--- START ---

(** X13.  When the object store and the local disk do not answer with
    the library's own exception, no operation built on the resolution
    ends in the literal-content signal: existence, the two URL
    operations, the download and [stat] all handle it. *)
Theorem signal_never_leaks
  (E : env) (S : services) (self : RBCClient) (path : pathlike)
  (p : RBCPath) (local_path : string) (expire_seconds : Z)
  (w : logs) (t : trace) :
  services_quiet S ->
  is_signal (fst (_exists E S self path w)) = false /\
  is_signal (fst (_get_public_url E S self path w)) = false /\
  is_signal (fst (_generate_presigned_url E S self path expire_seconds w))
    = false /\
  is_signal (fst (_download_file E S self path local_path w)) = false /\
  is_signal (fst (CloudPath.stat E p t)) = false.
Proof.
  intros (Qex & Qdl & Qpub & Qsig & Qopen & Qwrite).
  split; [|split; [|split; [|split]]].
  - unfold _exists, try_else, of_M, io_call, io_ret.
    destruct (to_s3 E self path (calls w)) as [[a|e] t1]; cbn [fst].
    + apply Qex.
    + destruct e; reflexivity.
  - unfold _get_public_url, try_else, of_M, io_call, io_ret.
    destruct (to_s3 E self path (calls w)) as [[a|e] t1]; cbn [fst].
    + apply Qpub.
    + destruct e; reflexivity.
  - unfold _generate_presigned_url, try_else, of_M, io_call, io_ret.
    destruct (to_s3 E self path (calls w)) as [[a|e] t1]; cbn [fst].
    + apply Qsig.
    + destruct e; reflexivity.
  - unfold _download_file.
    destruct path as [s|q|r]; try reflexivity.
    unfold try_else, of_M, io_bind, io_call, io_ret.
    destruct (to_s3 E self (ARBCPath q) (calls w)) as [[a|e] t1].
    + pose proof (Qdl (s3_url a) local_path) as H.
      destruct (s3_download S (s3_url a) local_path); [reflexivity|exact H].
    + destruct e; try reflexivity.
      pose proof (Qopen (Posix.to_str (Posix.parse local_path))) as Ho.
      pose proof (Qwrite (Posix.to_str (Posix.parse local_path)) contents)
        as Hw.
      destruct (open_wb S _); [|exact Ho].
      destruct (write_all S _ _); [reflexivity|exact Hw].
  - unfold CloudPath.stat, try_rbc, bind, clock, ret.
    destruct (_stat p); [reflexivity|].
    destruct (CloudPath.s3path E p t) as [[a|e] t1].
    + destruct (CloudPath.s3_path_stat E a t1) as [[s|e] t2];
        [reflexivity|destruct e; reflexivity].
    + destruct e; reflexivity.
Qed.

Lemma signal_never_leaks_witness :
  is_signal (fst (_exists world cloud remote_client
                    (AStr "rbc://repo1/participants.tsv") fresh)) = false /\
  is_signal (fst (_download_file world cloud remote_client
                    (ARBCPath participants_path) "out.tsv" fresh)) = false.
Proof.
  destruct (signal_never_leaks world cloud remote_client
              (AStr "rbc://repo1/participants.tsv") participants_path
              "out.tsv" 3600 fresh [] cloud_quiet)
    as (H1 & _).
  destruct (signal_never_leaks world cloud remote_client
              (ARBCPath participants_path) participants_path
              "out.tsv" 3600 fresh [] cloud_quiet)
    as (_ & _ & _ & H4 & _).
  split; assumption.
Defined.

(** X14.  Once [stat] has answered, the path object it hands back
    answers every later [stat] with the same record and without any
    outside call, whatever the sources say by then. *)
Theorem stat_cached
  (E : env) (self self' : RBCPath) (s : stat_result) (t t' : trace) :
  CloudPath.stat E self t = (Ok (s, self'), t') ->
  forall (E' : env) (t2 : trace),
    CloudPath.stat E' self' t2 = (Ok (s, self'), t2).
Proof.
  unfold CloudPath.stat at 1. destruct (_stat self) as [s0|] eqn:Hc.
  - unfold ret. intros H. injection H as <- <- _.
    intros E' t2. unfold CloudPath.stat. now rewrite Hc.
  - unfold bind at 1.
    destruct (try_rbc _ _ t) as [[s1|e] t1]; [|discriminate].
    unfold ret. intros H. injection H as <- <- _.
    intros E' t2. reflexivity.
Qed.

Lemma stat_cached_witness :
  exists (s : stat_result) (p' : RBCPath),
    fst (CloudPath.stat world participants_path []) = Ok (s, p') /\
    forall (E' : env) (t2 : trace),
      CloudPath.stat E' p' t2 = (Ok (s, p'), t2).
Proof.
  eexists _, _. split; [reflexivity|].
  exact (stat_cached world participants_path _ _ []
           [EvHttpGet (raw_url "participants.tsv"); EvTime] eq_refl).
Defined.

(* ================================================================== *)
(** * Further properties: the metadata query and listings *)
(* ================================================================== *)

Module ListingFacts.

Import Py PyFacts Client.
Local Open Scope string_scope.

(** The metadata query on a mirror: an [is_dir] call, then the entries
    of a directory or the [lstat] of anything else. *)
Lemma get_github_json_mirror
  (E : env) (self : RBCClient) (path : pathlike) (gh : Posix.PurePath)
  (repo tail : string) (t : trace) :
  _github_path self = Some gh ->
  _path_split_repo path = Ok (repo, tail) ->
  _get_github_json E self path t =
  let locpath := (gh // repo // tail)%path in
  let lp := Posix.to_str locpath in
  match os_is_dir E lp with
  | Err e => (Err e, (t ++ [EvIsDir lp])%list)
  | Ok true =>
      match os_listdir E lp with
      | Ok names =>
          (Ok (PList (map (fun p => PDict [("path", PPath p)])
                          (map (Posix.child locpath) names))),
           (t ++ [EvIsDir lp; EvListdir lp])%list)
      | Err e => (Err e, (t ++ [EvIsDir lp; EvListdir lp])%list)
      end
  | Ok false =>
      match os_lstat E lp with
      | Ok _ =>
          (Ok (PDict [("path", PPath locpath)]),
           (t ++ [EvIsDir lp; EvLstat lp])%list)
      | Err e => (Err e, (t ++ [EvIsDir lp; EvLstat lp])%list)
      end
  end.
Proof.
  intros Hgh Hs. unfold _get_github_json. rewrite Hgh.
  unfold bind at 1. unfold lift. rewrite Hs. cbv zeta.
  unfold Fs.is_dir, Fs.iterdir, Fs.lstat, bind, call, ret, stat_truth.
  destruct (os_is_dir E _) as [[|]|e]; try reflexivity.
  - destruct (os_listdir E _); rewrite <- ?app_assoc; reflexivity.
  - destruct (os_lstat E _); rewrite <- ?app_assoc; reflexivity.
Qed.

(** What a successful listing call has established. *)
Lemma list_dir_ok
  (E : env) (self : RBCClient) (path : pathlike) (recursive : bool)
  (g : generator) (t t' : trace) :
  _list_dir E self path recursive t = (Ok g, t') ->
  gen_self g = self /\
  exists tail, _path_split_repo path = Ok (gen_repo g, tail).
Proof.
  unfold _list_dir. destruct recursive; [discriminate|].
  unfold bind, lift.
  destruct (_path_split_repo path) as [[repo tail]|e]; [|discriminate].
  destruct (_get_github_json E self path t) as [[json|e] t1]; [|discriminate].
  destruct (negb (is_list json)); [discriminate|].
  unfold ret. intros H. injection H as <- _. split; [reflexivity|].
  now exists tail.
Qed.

--- END ---

▶ [Prompt]: Reproduce the entries above exactly, starting at their first line and finishing with the line that contains "e; try reflexivity.".

▶ [The completed task]:
(** X13.  When the object store and the local disk do not answer with
    the library's own exception, no operation built on the resolution
    ends in the literal-content signal: existence, the two URL
    operations, the download and [stat] all handle it. *)
Theorem signal_never_leaks
  (E : env) (S : services) (self : RBCClient) (path : pathlike)
  (p : RBCPath) (local_path : string) (expire_seconds : Z)
  (w : logs) (t : trace) :
  services_quiet S ->
  is_signal (fst (_exists E S self path w)) = false /\
  is_signal (fst (_get_public_url E S self path w)) = false /\
  is_signal (fst (_generate_presigned_url E S self path expire_seconds w))
    = false /\
  is_signal (fst (_download_file E S self path local_path w)) = false /\
  is_signal (fst (CloudPath.stat E p t)) = false.
Proof.
  intros (Qex & Qdl & Qpub & Qsig & Qopen & Qwrite).
  split; [|split; [|split; [|split]]].
  - unfold _exists, try_else, of_M, io_call, io_ret.
    destruct (to_s3 E self path (calls w)) as [[a|e] t1]; cbn [fst].
    + apply Qex.
    + destruct e; reflexivity.
  - unfold _get_public_url, try_else, of_M, io_call, io_ret.
    destruct (to_s3 E self path (calls w)) as [[a|e] t1]; cbn [fst].
    + apply Qpub.
    + destruct e; reflexivity.
  - unfold _generate_presigned_url, try_else, of_M, io_call, io_ret.
    destruct (to_s3 E self path (calls w)) as [[a|e] t1]; cbn [fst].
    + apply Qsig.
    + destruct e; reflexivity.
  - unfold _download_file.
    destruct path as [s|q|r]; try reflexivity.
    unfold try_else, of_M, io_bind, io_call, io_ret.
    destruct (to_s3 E self (ARBCPath q) (calls w)) as [[a|e] t1].
    + pose proof (Qdl (s3_url a) local_path) as H.
      destruct (s3_download S (s3_url a) local_path); [reflexivity|exact H].
    + destruct e; try reflexivity.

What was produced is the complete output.